Task goal:
Set each line of the records down again exactly, please.

Dataset excerpts:
*** Block opens ***

(* ===== verification/StompRequests.v ===== *)
(** * Requests, their receipts, and headers that come back

    What a Stomp connection does for the transports above it: a command that wants a
    response gets one that names it.  What the headers of a received message, which
    stay among its properties, do to the message when it is sent again. *)

From S2P Require Import Prelude DataStreams PrimitiveTypes Support BooleanStreams Wire BaseMarshaller Commands Layouts Destinations.
From S2P Require Import MarshallerBase IdMarshallers MessageMarshallers MessageBodies Failover Consumer Numbers StompFrames Stomp StompLaws StompFacts.
Import StompCommandConstants.

(** ** Frames that grow *)
(** [f'] is [f] with headers set, none of them [k]. *)
Definition adds (k : list Z) (f f' : StompFrame.t) : Prop := exists l, f' = with_headers l f /\ assoc k l = None.

Lemma adds_refl k f : adds k f f.
Proof. exists []. split; [by destruct f | done]. Qed.
Lemma adds_trans k f f' f'' : adds k f f' -> adds k f' f'' -> adds k f f''.
Proof.
  intros (l & -> & Hl) (l' & -> & Hl'). exists (l ++ l'). split; [by rewrite with_headers_app |]. by rewrite assoc_app, Hl, Hl'.
Qed.
Lemma adds_set k n v f f' : adds k f f' -> same k n = false -> adds k f (StompFrame.setProperty f' n v).
Proof.
  intros Ha Hn. eapply adds_trans; [exact Ha |]. exists [(n, v)]. split; [done |]. cbn [assoc]. by rewrite Hn.
Qed.
Lemma adds_when k b n v f f' : adds k f f' -> same k n = false -> adds k f (StompHelper.set_when b n v f').
Proof. intros Ha Hn. destruct b; [by apply adds_set | done]. Qed.
Lemma adds_body k f f' b : adds k f f' -> adds k (StompFrame.setBody f b) (StompFrame.setBody f' b).
Proof. intros (l & -> & Hl). by exists l. Qed.
Create HintDb frames.
#[export] Hint Resolve adds_refl adds_body : frames.
#[export] Hint Extern 2 (adds _ _ (StompFrame.setProperty _ _ _)) => apply adds_set; [|reflexivity] : frames.
#[export] Hint Extern 2 (adds _ _ (StompHelper.set_when _ _ _ _)) => apply adds_when; [|reflexivity] : frames.

Lemma adds_find k f f' : StlMap.sorted (StompFrame.properties f) = true -> adds k f f' ->
  StlMap.find k (StompFrame.properties f') = StlMap.find k (StompFrame.properties f).
Proof. intros Hs (l & -> & Hl). unfold with_headers. cbn [StompFrame.properties]. by rewrite find_puts, Hl. Qed.

(** The results of computations that succeed. *)
Lemma rbind_ok {A B} (r : result A) (k : A -> result B) b : rbind r k = Ok b -> exists a, r = Ok a /\ k a = Ok b.
Proof. destruct r as [a|]; [|done]. by exists a. Qed.
Ltac succeeded :=
  repeat match goal with
  | H : rbind ?r _ = Ok _ |- _ => let a := fresh "a" in let E := fresh "E" in apply rbind_ok in H as (a & E & H); cbv beta zeta in H
  | H : Ok _ = Ok _ |- _ => injection H as H; subst
  end.

Section Requests.
Context `{Platform} `{FloatText} (inflate : list Z -> result (list Z)).

Lemma texts_names entries all : forall l, texts entries all = Ok l -> map fst l = map fst entries.
Proof.
  induction entries as [|[k v] entries IH]; intros l Hl; cbn [texts] in Hl; [by injection Hl as <- |].
  apply rbind_ok in Hl as (a & _ & Hl). apply rbind_ok in Hl as (l' & El & Hl). injection Hl as <-. cbn [map fst]. by rewrite (IH l').
Qed.
Lemma assoc_names {V W} k (l : list (list Z * V)) : forall l' : list (list Z * W), map fst l = map fst l' -> assoc k l' = None -> assoc k l = None.
Proof.
  induction l as [|[n v] l IH]; intros [|[n' v'] l'] Hl Hn; try done. cbn [map fst] in Hl. injection Hl as -> Hl.
  cbn [assoc] in *. destruct (assoc k l') eqn:E; [done |]. rewrite (IH l' Hl E). by destruct (same k n').
Qed.

Lemma texts_value entries all k s : forall l, texts entries all = Ok l -> assoc k l = Some s -> getString all k = Ok s.
Proof.
  induction entries as [|[n v] entries IH]; intros l Hl; cbn [texts] in Hl; [by injection Hl as <- |].
  apply rbind_ok in Hl as (a & Ea & Hl). apply rbind_ok in Hl as (l' & El & Hl). injection Hl as <-. cbn [assoc].
  destruct (assoc k l') eqn:E; [intros [= ->]; by eapply IH |]. destruct (same k n) eqn:Hkn; [|done]. apply same_spec in Hkn as ->. by intros [= <-].
Qed.

(** The headers of the protocol, none of which is [receipt], and then the properties. *)
Lemma convertProperties_adds {D} w (m : Message.t D) f f' : StompHelper.convertProperties_out w m f = Ok f' ->
  exists l f1, texts (Message.properties m) (Message.properties m) = Ok l /\ f' = with_headers l f1 /\ adds HEADER_RECEIPT_REQUIRED f f1.
Proof.
  intros E. unfold StompHelper.convertProperties_out in E. apply rbind_ok in E as (dest & _ & E). cbv zeta in E.
  apply rbind_ok in E as (f1 & E1 & E). apply rbind_ok in E as (f2 & E2 & E). rewrite set_properties_headers in E.
  apply rbind_ok in E as (l & El & E). injection E as <-. eexists l, _. split; [exact El |]. split; [reflexivity |].
  apply adds_when; [|reflexivity]. apply adds_set; [|reflexivity]. apply adds_set; [|reflexivity].
  assert (H2 : adds HEADER_RECEIPT_REQUIRED f f1).
  { destruct (Message.replyTo m); [apply rbind_ok in E1 as (s & _ & E1)|]; injection E1 as <-; auto 12 with frames. }
  destruct (Message.transactionId m); [apply rbind_ok in E2 as (s & _ & E2)|]; injection E2 as <-; auto 12 with frames.
Qed.

(** The [receipt] header of a frame that grew from one that has it. *)
Lemma receipt_find prefix b f f' : BaseCommand.responseRequired b = true -> StompFrame.properties f = [] ->
  adds HEADER_RECEIPT_REQUIRED (receipt prefix b f) f' ->
  StlMap.find HEADER_RECEIPT_REQUIRED (StompFrame.properties f') = Some (prefix ++ Integer_toString (BaseCommand.commandId b)).
Proof.
  intros Hb Hf Ha. unfold receipt in Ha. rewrite Hb in Ha. cbn [StompHelper.set_when] in Ha. unfold StompFrame.setProperty in Ha. rewrite Hf in Ha.
  apply adds_find in Ha; [|done]. by rewrite Ha.
Qed.

(** [receipt] is not the text of a header of the protocol but of a property of the
    application with that name. *)
Definition overridden (c : DataStructure) (receipt : list Z) : Prop :=
  match c with
  | DMessage m => assoc HEADER_RECEIPT_REQUIRED (Message.properties m) <> None /\ getString (Message.properties m) HEADER_RECEIPT_REQUIRED = Ok receipt
  | _ => False
  end.
(** The number [unmarshalReceipt] reads in an identifier. *)
Definition receipt_number (id : list Z) : result Z := Integer.parseInt (if ignored id then drop 7 id else id).
(** The frame carries the identifier of its command. *)
Definition carries_id (c : DataStructure) (f : StompFrame.t) : Prop :=
  exists prefix, In prefix [[]; str "ignore:"] /\
    StlMap.find HEADER_RECEIPT_REQUIRED (StompFrame.properties f) = Some (prefix ++ Integer_toString (getCommandId c)).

*** Block closes ***

Solution to this task:
(* ===== verification/StompRequests.v ===== *)
(** * Requests, their receipts, and headers that come back

    What a Stomp connection does for the transports above it: a command that wants a
    response gets one that names it.  What the headers of a received message, which
    stay among its properties, do to the message when it is sent again. *)

From S2P Require Import Prelude DataStreams PrimitiveTypes Support BooleanStreams Wire BaseMarshaller Commands Layouts Destinations.
From S2P Require Import MarshallerBase IdMarshallers MessageMarshallers MessageBodies Failover Consumer Numbers StompFrames Stomp StompLaws StompFacts.
Import StompCommandConstants.

(** ** Frames that grow *)
(** [f'] is [f] with headers set, none of them [k]. *)
Definition adds (k : list Z) (f f' : StompFrame.t) : Prop := exists l, f' = with_headers l f /\ assoc k l = None.

Lemma adds_refl k f : adds k f f.
Proof. exists []. split; [by destruct f | done]. Qed.
Lemma adds_trans k f f' f'' : adds k f f' -> adds k f' f'' -> adds k f f''.
Proof.
  intros (l & -> & Hl) (l' & -> & Hl'). exists (l ++ l'). split; [by rewrite with_headers_app |]. by rewrite assoc_app, Hl, Hl'.
Qed.
Lemma adds_set k n v f f' : adds k f f' -> same k n = false -> adds k f (StompFrame.setProperty f' n v).
Proof.
  intros Ha Hn. eapply adds_trans; [exact Ha |]. exists [(n, v)]. split; [done |]. cbn [assoc]. by rewrite Hn.
Qed.
Lemma adds_when k b n v f f' : adds k f f' -> same k n = false -> adds k f (StompHelper.set_when b n v f').
Proof. intros Ha Hn. destruct b; [by apply adds_set | done]. Qed.
Lemma adds_body k f f' b : adds k f f' -> adds k (StompFrame.setBody f b) (StompFrame.setBody f' b).
Proof. intros (l & -> & Hl). by exists l. Qed.
Create HintDb frames.
#[export] Hint Resolve adds_refl adds_body : frames.
#[export] Hint Extern 2 (adds _ _ (StompFrame.setProperty _ _ _)) => apply adds_set; [|reflexivity] : frames.
#[export] Hint Extern 2 (adds _ _ (StompHelper.set_when _ _ _ _)) => apply adds_when; [|reflexivity] : frames.

Lemma adds_find k f f' : StlMap.sorted (StompFrame.properties f) = true -> adds k f f' ->
  StlMap.find k (StompFrame.properties f') = StlMap.find k (StompFrame.properties f).
Proof. intros Hs (l & -> & Hl). unfold with_headers. cbn [StompFrame.properties]. by rewrite find_puts, Hl. Qed.

(** The results of computations that succeed. *)
Lemma rbind_ok {A B} (r : result A) (k : A -> result B) b : rbind r k = Ok b -> exists a, r = Ok a /\ k a = Ok b.
Proof. destruct r as [a|]; [|done]. by exists a. Qed.
Ltac succeeded :=
  repeat match goal with
  | H : rbind ?r _ = Ok _ |- _ => let a := fresh "a" in let E := fresh "E" in apply rbind_ok in H as (a & E & H); cbv beta zeta in H
  | H : Ok _ = Ok _ |- _ => injection H as H; subst
  end.

Section Requests.
Context `{Platform} `{FloatText} (inflate : list Z -> result (list Z)).

Lemma texts_names entries all : forall l, texts entries all = Ok l -> map fst l = map fst entries.
Proof.
  induction entries as [|[k v] entries IH]; intros l Hl; cbn [texts] in Hl; [by injection Hl as <- |].
  apply rbind_ok in Hl as (a & _ & Hl). apply rbind_ok in Hl as (l' & El & Hl). injection Hl as <-. cbn [map fst]. by rewrite (IH l').
Qed.
Lemma assoc_names {V W} k (l : list (list Z * V)) : forall l' : list (list Z * W), map fst l = map fst l' -> assoc k l' = None -> assoc k l = None.
Proof.
  induction l as [|[n v] l IH]; intros [|[n' v'] l'] Hl Hn; try done. cbn [map fst] in Hl. injection Hl as -> Hl.
  cbn [assoc] in *. destruct (assoc k l') eqn:E; [done |]. rewrite (IH l' Hl E). by destruct (same k n').
Qed.

Lemma texts_value entries all k s : forall l, texts entries all = Ok l -> assoc k l = Some s -> getString all k = Ok s.
Proof.
  induction entries as [|[n v] entries IH]; intros l Hl; cbn [texts] in Hl; [by injection Hl as <- |].
  apply rbind_ok in Hl as (a & Ea & Hl). apply rbind_ok in Hl as (l' & El & Hl). injection Hl as <-. cbn [assoc].
  destruct (assoc k l') eqn:E; [intros [= ->]; by eapply IH |]. destruct (same k n) eqn:Hkn; [|done]. apply same_spec in Hkn as ->. by intros [= <-].
Qed.

(** The headers of the protocol, none of which is [receipt], and then the properties. *)
Lemma convertProperties_adds {D} w (m : Message.t D) f f' : StompHelper.convertProperties_out w m f = Ok f' ->
  exists l f1, texts (Message.properties m) (Message.properties m) = Ok l /\ f' = with_headers l f1 /\ adds HEADER_RECEIPT_REQUIRED f f1.
Proof.
  intros E. unfold StompHelper.convertProperties_out in E. apply rbind_ok in E as (dest & _ & E). cbv zeta in E.
  apply rbind_ok in E as (f1 & E1 & E). apply rbind_ok in E as (f2 & E2 & E). rewrite set_properties_headers in E.
  apply rbind_ok in E as (l & El & E). injection E as <-. eexists l, _. split; [exact El |]. split; [reflexivity |].
  apply adds_when; [|reflexivity]. apply adds_set; [|reflexivity]. apply adds_set; [|reflexivity].
  assert (H2 : adds HEADER_RECEIPT_REQUIRED f f1).
  { destruct (Message.replyTo m); [apply rbind_ok in E1 as (s & _ & E1)|]; injection E1 as <-; auto 12 with frames. }
  destruct (Message.transactionId m); [apply rbind_ok in E2 as (s & _ & E2)|]; injection E2 as <-; auto 12 with frames.
Qed.

(** The [receipt] header of a frame that grew from one that has it. *)
Lemma receipt_find prefix b f f' : BaseCommand.responseRequired b = true -> StompFrame.properties f = [] ->
  adds HEADER_RECEIPT_REQUIRED (receipt prefix b f) f' ->
  StlMap.find HEADER_RECEIPT_REQUIRED (StompFrame.properties f') = Some (prefix ++ Integer_toString (BaseCommand.commandId b)).
Proof.
  intros Hb Hf Ha. unfold receipt in Ha. rewrite Hb in Ha. cbn [StompHelper.set_when] in Ha. unfold StompFrame.setProperty in Ha. rewrite Hf in Ha.
  apply adds_find in Ha; [|done]. by rewrite Ha.
Qed.

(** [receipt] is not the text of a header of the protocol but of a property of the
    application with that name. *)
Definition overridden (c : DataStructure) (receipt : list Z) : Prop :=
  match c with
  | DMessage m => assoc HEADER_RECEIPT_REQUIRED (Message.properties m) <> None /\ getString (Message.properties m) HEADER_RECEIPT_REQUIRED = Ok receipt
  | _ => False
  end.
(** The number [unmarshalReceipt] reads in an identifier. *)
Definition receipt_number (id : list Z) : result Z := Integer.parseInt (if ignored id then drop 7 id else id).
(** The frame carries the identifier of its command. *)
Definition carries_id (c : DataStructure) (f : StompFrame.t) : Prop :=
  exists prefix, In prefix [[]; str "ignore:"] /\
    StlMap.find HEADER_RECEIPT_REQUIRED (StompFrame.properties f) = Some (prefix ++ Integer_toString (getCommandId c)).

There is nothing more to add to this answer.